Interesting words I encountered while wandering through the blogosphere.

synecdoche (si-NEK-duh-kee). n.  -- a figure of speech in which a part is used for the whole or the whole for a part, the special for the general or the general for the special. "Nice set of wheels" to mean "nice car" is an example of synecdoche, as is "you ain't no Einstein" to impugn someone's intelligence.

samizdat (SAH-miz-daht), n.  A Russian word describing a publishing system within the Soviet Union, by which forbidden or unpublishable literature was reproduced and circulated privately; by extension, any system of clandestine printing and distribution of banned or dissident literature.

OK, I cheated a little. I did not encounter those words in the blogosphere. I saw them in a book I just dowloaded to my Kindle, "Between You & Me: Confessions of a Comma Queen" by longtime New Yorker copy editor Mary Norris. Good read. She ladles out some good grammar rules with humor and kindness -- she's not one of those anal reteentive scolds who hunts down danling participles and kills them. It is, if I may use the word, charming.

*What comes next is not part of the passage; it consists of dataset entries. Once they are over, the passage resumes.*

Definition sshd_config_text (c : SshConfig) : string :=
  "Port " ++ to_string (port c) ++ nl ++
  "ListenAddress " ++ listen_address c ++ nl ++
  "HostKey /etc/ssh/ssh_host_rsa_key" ++ nl ++
  "HostKey /etc/ssh/ssh_host_ecdsa_key" ++ nl ++
  "HostKey /etc/ssh/ssh_host_ed25519_key" ++ nl ++
  "PermitRootLogin yes" ++ nl ++
  "PasswordAuthentication " ++ yes_no (password_auth c) ++ nl ++
  "PubkeyAuthentication " ++ yes_no (pubkey_auth c) ++ nl ++
  "MaxAuthTries " ++ to_string (max_auth_tries c) ++ nl ++
  "ClientAliveInterval " ++ to_string (client_alive_interval c) ++ nl ++
  "ClientAliveCountMax 0" ++ nl ++
  "X11Forwarding no" ++ nl ++
  "AllowTcpForwarding yes" ++ nl ++
  "PermitEmptyPasswords no" ++ nl ++
  "PrintMotd no" ++ nl ++
  "AcceptEnv LANG LC_*".

Definition generateSshConfig : M unit :=
  j <- get_jail ;;
  let ssh_dir := jail_path_ j ++ "/etc/ssh" in
  b <- fs_exists ssh_dir ;;
  (if negb b then create_directories ssh_dir else ret tt) ;;
  _ <- FileUtils_write (ssh_dir ++ "/sshd_config")
                       (sshd_config_text (ssh (config_ j))) ;;
  log "DEBUG" "Generating SSH configuration".

Definition init_script_text : string :=
  "#!/bin/bash" ++ nl ++
  "# Jail initialization script" ++ nl ++
  "echo " ++ dquote ++ "Jail started at $(date)" ++ dquote
          ++ " > /var/log/jail.log" ++ nl ++
  "mount -t proc proc /proc" ++ nl ++
  "mount -t sysfs sys /sys" ++ nl ++
  "mount -t devpts devpts /dev/pts" ++ nl.

Definition createInitScripts : M unit :=
  j <- get_jail ;;
  _ <- FileUtils_write (jail_path_ j ++ "/usr/share/agi/init.sh")
                       init_script_text ;;
  sys_chmod (jail_path_ j ++ "/usr/share/agi/init.sh") 493.

(** Conversion of a [long] or [int] to the unsigned 64-bit [rlim_t]. *)
Definition to_rlim (z : Z) : Z := z mod 2 ^ 64.

Definition setResourceLimits : M unit :=
  j <- get_jail ;;
  let l := limits (config_ j) in
  sys_setrlimit RLIMIT_CPU (to_rlim (max_cpu_time l)) (to_rlim (max_cpu_time l)) ;;
  sys_setrlimit RLIMIT_AS (to_rlim (max_memory l * 1024))
                          (to_rlim (max_memory l * 1024)) ;;
  sys_setrlimit RLIMIT_FSIZE (to_rlim (max_file_size l * 1024))
                             (to_rlim (max_file_size l * 1024)) ;;
  sys_setrlimit RLIMIT_NPROC (to_rlim (max_processes l))
                             (to_rlim (max_processes l)) ;;
  sys_setrlimit RLIMIT_NOFILE (to_rlim (max_open_files l))
                              (to_rlim (max_open_files l)).

Definition addMountInfo (source target type options : string) : M unit :=
  modify_jail (fun j =>
    with_mounts (active_mounts_ j ++ [mkMountInfo source target type options]) j).

Definition mountFilesystems : M unit :=
  j <- get_jail ;;
  _ <- sys_mount "proc" (jail_path_ j ++ "/proc") "proc" 0 None ;;
  addMountInfo "proc" (jail_path_ j ++ "/proc") "proc" "" ;;
  _ <- sys_mount "sysfs" (jail_path_ j ++ "/sys") "sysfs" 0 None ;;
  addMountInfo "sysfs" (jail_path_ j ++ "/sys") "sysfs" "" ;;
  _ <- sys_mount "devpts" (jail_path_ j ++ "/dev/pts") "devpts" 0
                 (Some "gid=5,mode=620") ;;
  addMountInfo "devpts" (jail_path_ j ++ "/dev/pts") "devpts" "gid=5,mode=620" ;;
  let tmp_path := jail_path_ j ++ "/tmp" in
  _ <- sys_mount "/tmp" tmp_path "none" MS_BIND None ;;
  addMountInfo "/tmp" tmp_path "none" "bind" ;;
  log "DEBUG" "Filesystem mounting completed".

(** The [while (retries > 0)] loop of [unmountAll] for one target. *)
Fixpoint umount_retry (tgt : string) (retries : nat) : M unit :=
  match retries with
  | O => ret tt
  | S retries' =>
      r <- sys_umount tgt ;;
      match r with
      | SysOk => log "DEBUG" ("Unmounting: " ++ tgt)
      | SysErr errno =>
          if errno =? EBUSY then
            sleep_ms 100 ;; umount_retry tgt retries'
          else ret tt
      end
  end.

Definition unmountAll : M unit :=
  j <- get_jail ;;
  for_each (rev (active_mounts_ j)) (fun it => umount_retry (target it) 3) ;;
  modify_jail (with_mounts []).

Definition startSshd : M unit :=
  j <- get_jail ;;
  b <- fs_exists (jail_path_ j ++ "/usr/sbin/sshd") ;;
  let sshd_path := if b then jail_path_ j ++ "/usr/sbin/sshd"
                   else "/usr/sbin/sshd" in
  pid <- sys_fork (SshdChild (jail_path_ j)) ;;
  if 0 <? pid then
    modify_jail (with_pid pid) ;;
    log "DEBUG" ("SSH process started: PID " ++ to_string pid)
  else throw (mkExn JailError "Cannot start SSH").

Definition stopSshd : M unit :=
  j <- get_jail ;;
  if 0 <? sshd_pid_ j then
    sys_kill (sshd_pid_ j) SIGTERM ;;
    _ <- sys_waitpid (sshd_pid_ j) ;;
    modify_jail (with_pid (-1)) ;;
    log "DEBUG" "SSH process has been stopped"
  else ret tt.

Definition runScript (script : string) : M unit :=
  j <- get_jail ;;
  b <- fs_exists script ;;
  if b then
    pid <- sys_fork (ScriptChild (jail_path_ j) script) ;;
    if 0 <? pid then _ <- sys_waitpid pid ;; ret tt else ret tt
  else ret tt.

Definition runInitScript : M unit :=
  j <- get_jail ;;
  runScript (jail_path_ j ++ "/usr/share/agi/init.sh").

Definition runCleanupScript : M unit :=
  j <- get_jail ;;
  runScript (jail_path_ j ++ "/usr/share/agi/cleanup.sh").

(** *** Public operations *)

Definition create : M bool :=
  lock_guard (
    j <- get_jail ;;
    try_catch
      (log "INFO" ("Starting to create jail environment: " ++ name (config_ j)) ;;
       createDirectoryStructure ;;
       copyBaseSystem ;;
       createDeviceNodes ;;
       generateSshConfig ;;
       createInitScripts ;;
       log "INFO" ("Jail environment created successfully: " ++ jail_path_ j) ;;
       ret true)
      (fun e =>
       log "ERROR" ("Failed to create jail: " ++ what e) ;;
       ret false)).

Definition start : M bool :=
  lock_guard (
    j <- get_jail ;;
    if JailStatus_eqb (status_ j) RUNNING then
      log "WARN" "Jail is already running" ;;
      ret true
    else
      try_catch
        (log "INFO" ("Starting jail environment: " ++ name (config_ j)) ;;
         modify_jail (with_status STARTING) ;;
         b <- fs_exists (jail_path_ j) ;;
         (if negb b then
            throw (mkExn JailError
                     "Jail directory does not exist, please create it first")
          else ret tt) ;;
         setResourceLimits ;;
         mountFilesystems ;;
         startSshd ;;
         runInitScript ;;
         modify_jail (with_status RUNNING) ;;
         t <- now ;;
         modify_jail (with_start_time t) ;;
         log "INFO" ("Jail environment has been started: " ++ name (config_ j)
                     ++ " (SSH port: " ++ to_string (port (ssh (config_ j))) ++ ")") ;;
         ret true)
        (fun e =>
         modify_jail (with_status ERROR) ;;
         log "ERROR" ("Failed to start jail: " ++ what e) ;;
         ret false)).

(** The body of [stop] below its lock guard. *)
Definition stop_body : M bool :=
  j <- get_jail ;;
  if JailStatus_eqb (status_ j) STOPPED then ret true
  else
    try_catch
      (log "INFO" ("Stopping jail environment: " ++ name (config_ j)) ;;
       modify_jail (with_status STOPPING) ;;
       stopSshd ;;
       runCleanupScript ;;
       unmountAll ;;
       modify_jail (with_status STOPPED) ;;
       log "INFO" ("Jail environment has been stopped: " ++ name (config_ j)) ;;
       ret true)
      (fun e =>
       modify_jail (with_status ERROR) ;;
       log "ERROR" ("Failed to stop jail: " ++ what e) ;;
       ret false).

Definition stop : M bool := lock_guard stop_body.

(** What [destroy] does once its call of [stop()] has returned. *)
Definition destroy_after_stop : M bool :=
  j <- get_jail ;;
  log "INFO" ("Destroying jail environment: " ++ name (config_ j)) ;;
  unmountAll ;;
  b <- fs_exists (jail_path_ j) ;;
  (if b then remove_all (jail_path_ j) else ret tt) ;;
  log "INFO" ("Jail environment has been destroyed: " ++ name (config_ j)) ;;
  ret true.

(** The body of [destroy] below its lock guard, with the call it makes first
    as a parameter; the result of that call is discarded. *)
Definition destroy_body (stop_call : M bool) : M bool :=
  try_catch
    (_ <- stop_call ;;
     destroy_after_stop)
    (fun e =>
     log "ERROR" ("Failed to destroy jail: " ++ what e) ;;
     ret false).

Definition destroy : M bool := lock_guard (destroy_body stop).

Definition execute (command : string) : M string :=
  j <- get_jail ;;
  if negb (JailStatus_eqb (status_ j) RUNNING) then
    throw (mkExn JailError "Jail is not running, cannot execute command")
  else
    pid <- sys_fork (ShellChild (jail_path_ j) command) ;;
    if 0 <? pid then
      status <- sys_waitpid pid ;;
      match status with
      | Exited code =>
          if code =? 0 then ret "Command executed successfully"
          else ret ("Command execution failed (exit code: "
                    ++ to_string code ++ ")")
      | NotExited => ret "Command was interrupted by signal"
      end
    else throw (mkExn JailError "Cannot create child process").

Definition getRuntimeInfo : M JailRuntimeInfo :=
  lock_guard (
    j <- get_jail ;;
    ret (mkJailRuntimeInfo
           (name (config_ j))
           (status_ j)
           (if 0 <? sshd_pid_ j then sshd_pid_ j else -1)
           (port (ssh (config_ j)))
           (listen_address (ssh (config_ j)))
           (start_time_ j)
           (active_mounts_ j)
           "")).

Definition getStatus : M JailStatus :=
  j <- get_jail ;; ret (status_ j).

Definition getPath : M string :=
  j <- get_jail ;; ret (jail_path_ j).

Definition jail_exists : M bool :=
  j <- get_jail ;; fs_exists (jail_path_ j).

Definition validateConfig : M bool :=
  j <- get_jail ;;
  if String.eqb (name (config_ j)) "" then
    throw (mkExn JailError "Environment name cannot be empty")
  else if (port (ssh (config_ j)) <? 1) || (65535 <? port (ssh (config_ j))) then
    throw (mkExn JailError "SSH port must be in range 1-65535")
  else if string_contains ".." (root_path (config_ j)) then
    throw (mkExn JailError "Path contains invalid directory traversal")
  else ret true.

End Manager.

(** ** Concrete jails and hosts used by the examples *)

Definition dev_config : EnvironmentConfig :=
  mkEnvironmentConfig "dev" ""
    (mkSshConfig 2201 "127.0.0.1" true true 3 300)
    (mkResourceLimits 300 524288 1048576 64 256).

Definition dev_path : string := "/var/lib/agi/jails/dev".

(** A host on which every call succeeds at once. *)
Definition calm : Oracle :=
  mkOracle (fun _ => false) (fun _ => false) (fun _ => false)
           (fun _ => true) (fun _ => "ELF") (fun _ => true)
           (fun _ => true) (fun _ => true)
           (fun _ _ => SysOk)
           (fun n => Some (Pos.of_nat (100 + n)))
           (fun _ => Exited 0)
           (fun n => Z.of_nat n).

(** A disk that holds two of the base executables and the loader, nothing
    mounted, nothing traced yet. *)
Definition bare_host : Host :=
  mkHost ["/bin/bash"; "/bin/ls"; "/lib64/ld-linux-x86-64.so.2"] [] [].

(** A freshly registered jail with a logger; its root is not on disk. *)
Definition fresh : State :=
  mkState (with_logger true (new_jail dev_config)) bare_host.

(** The same jail once [create()] has run and the trace is set aside. *)
Definition created_host : Host :=
  mkHost (paths (host (final_state (create calm fresh)))) [] [].

Definition created : State :=
  mkState (with_logger true (new_jail dev_config)) created_host.

(** The jail after a successful [start()]. *)
Definition running : State :=
  let s := final_state (start calm created) in
  mkState (jail s) (mkHost (paths (host s)) (mounted (host s)) []).

(** ** Notions used by the statements *)

Arguments mem_path : simpl never.
Arguments String.append : simpl never.

(** Log calls reach the trace only when a logger is installed. *)
Definition log_events (j : Jail) (l : list Event) : list Event :=
  if logger_ j then l else [].

Definition add_events (l : list Event) (h : Host) : Host :=
  mkHost (paths h) (mounted h) (trace h ++ l).

(** The four records [mountFilesystems] appends, in its order. *)
Definition fixed_mounts (jail_path : string) : list MountInfo := [
  mkMountInfo "proc" (jail_path ++ "/proc") "proc" "";
  mkMountInfo "sysfs" (jail_path ++ "/sys") "sysfs" "";
  mkMountInfo "devpts" (jail_path ++ "/dev/pts") "devpts" "gid=5,mode=620";
  mkMountInfo "/tmp" (jail_path ++ "/tmp") "none" "bind"
].

(** Targets of the [mount] and of the [umount] calls of a trace, in order. *)
Fixpoint mount_calls (tr : list Event) : list string :=
  match tr with
  | [] => []
  | EvMount _ t _ _ _ :: rest => t :: mount_calls rest
  | _ :: rest => mount_calls rest
  end.

Fixpoint umount_calls (tr : list Event) : list string :=
  match tr with
  | [] => []
  | EvUmount t :: rest => t :: umount_calls rest
  | _ :: rest => umount_calls rest
  end.

(** [n1] copies of the first target, then [n2] of the second, and so on. *)
Fixpoint repeat_each (ts : list string) (ns : list nat) : list string :=
  match ts, ns with
  | t :: ts', n :: ns' => repeat t n ++ repeat_each ts' ns'
  | _, _ => []
  end.

(** The public operations, and the states a caller can observe between
    them.  A call that does not return leaves no state to observe. *)
Inductive Op : Type :=
  | OpSetLogger (installed : bool)
  | OpCreate | OpStart | OpStop | OpDestroy
  | OpExecute (command : string)
  | OpGetRuntimeInfo | OpGetStatus | OpGetPath | OpExists | OpValidateConfig.

Definition after {A} (r : Outcome A) : option State :=
  match r with
  | Ret _ s | Throw _ s => Some s
  | Deadlock _ => None
  end.

Definition run_op (o : Oracle) (op : Op) (s : State) : option State :=
  match op with
  | OpSetLogger b => after (setLogger b s)
  | OpCreate => after (create o s)
  | OpStart => after (start o s)
  | OpStop => after (stop o s)
  | OpDestroy => after (destroy o s)
  | OpExecute c => after (execute o c s)
  | OpGetRuntimeInfo => after (getRuntimeInfo s)
  | OpGetStatus => after (getStatus s)
  | OpGetPath => after (getPath s)
  | OpExists => after (jail_exists o s)
  | OpValidateConfig => after (validateConfig s)
  end.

samizdat is an interesting word to me because I've experienced it. I wrote an editorial once, never mind the subject, and the publisher, never mind the name, decided that it should be published in, never mind the newspaper. Well, I was just a tad put off, so all day long I took a printout of the offending editorial out with me on smoke break and waved it around furiously. "You want to to read this editorial?" I snarled at the startled co-workers unfortunate enough to wander by. "Well, this is the only place you can read it!"

That, friends, was samizdat.

 

Comments

Rebecca Mallory
Mon, 04/20/2015 - 6:41pm

From a Hillary Clinton article in The Economist. " Mrs. Clinton's response has added to her reputation as a harridan."

Innocuous sounding word meaning shrew or hag.....or possibly even worse.